Example setup_unknown_id :
  _setup_entities {[ "a" := Some garage_no_contact ]} ["a"; "z"]
  = Raise (KeyError "z").
Proof. reflexivity. Qed.

End AtHomeAssistant.

(** * Further properties of the code *)

(** ** Entity construction *)

Section SetupFacts.
Context {host : HostConsts}.

(** An exception of [_setup_entities] is the [KeyError] of an announced id
    that the device map does not know. *)
Lemma _setup_entities_raise device_map (device_ids : list string) e :
  _setup_entities device_map device_ids = Raise e →
  ∃ device_id, device_id ∈ device_ids ∧
    device_map !! device_id = None ∧ e = KeyError device_id.
Proof.
  induction device_ids as [| device_id rest IH]; simpl; [discriminate |].
  destruct (device_map !! device_id) as [[d |] |] eqn:Hlook.
  - destruct (_setup_entities device_map rest) as [tail | e'] eqn:Hrest; [discriminate |].
    intros [= <-]. destruct (IH eq_refl) as (i & Hi & Hnone & He).
    exists i. split; [right; exact Hi | split; assumption].
  - intros Hrun. destruct (IH Hrun) as (i & Hi & Hnone & He).
    exists i. split; [right; exact Hi | split; assumption].
  - intros [= <-]. exists device_id. split; [left | split; [exact Hlook | reflexivity]].
Qed.

Lemma _setup_entities_omap device_map (device_ids : list string) :
  Forall (λ device_id, is_Some (device_map !! device_id)) device_ids →
  _setup_entities device_map device_ids =
    Ok (new_cover <$> omap (λ device_id, mjoin (device_map !! device_id)) device_ids).
Proof.
  induction 1 as [| device_id rest [[d |] Hd] _ IH]; [reflexivity | |];
    simpl; rewrite IH, Hd; reflexivity.
Qed.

━━━━━━━━━━━━━━━━━━━━━━━━━━━━━━

§ EXERCISE: Retype all of the material above. Do not alter a single word.

§ REPLY TO THE EXERCISE:
Example setup_unknown_id :
  _setup_entities {[ "a" := Some garage_no_contact ]} ["a"; "z"]
  = Raise (KeyError "z").
Proof. reflexivity. Qed.

End AtHomeAssistant.

(** * Further properties of the code *)

(** ** Entity construction *)

Section SetupFacts.
Context {host : HostConsts}.

(** An exception of [_setup_entities] is the [KeyError] of an announced id
    that the device map does not know. *)
Lemma _setup_entities_raise device_map (device_ids : list string) e :
  _setup_entities device_map device_ids = Raise e →
  ∃ device_id, device_id ∈ device_ids ∧
    device_map !! device_id = None ∧ e = KeyError device_id.
Proof.
  induction device_ids as [| device_id rest IH]; simpl; [discriminate |].
  destruct (device_map !! device_id) as [[d |] |] eqn:Hlook.
  - destruct (_setup_entities device_map rest) as [tail | e'] eqn:Hrest; [discriminate |].
    intros [= <-]. destruct (IH eq_refl) as (i & Hi & Hnone & He).
    exists i. split; [right; exact Hi | split; assumption].
  - intros Hrun. destruct (IH Hrun) as (i & Hi & Hnone & He).
    exists i. split; [right; exact Hi | split; assumption].
  - intros [= <-]. exists device_id. split; [left | split; [exact Hlook | reflexivity]].
Qed.

Lemma _setup_entities_omap device_map (device_ids : list string) :
  Forall (λ device_id, is_Some (device_map !! device_id)) device_ids →
  _setup_entities device_map device_ids =
    Ok (new_cover <$> omap (λ device_id, mjoin (device_map !! device_id)) device_ids).
Proof.
  induction 1 as [| device_id rest [[d |] Hd] _ IH]; [reflexivity | |];
    simpl; rewrite IH, Hd; reflexivity.
Qed.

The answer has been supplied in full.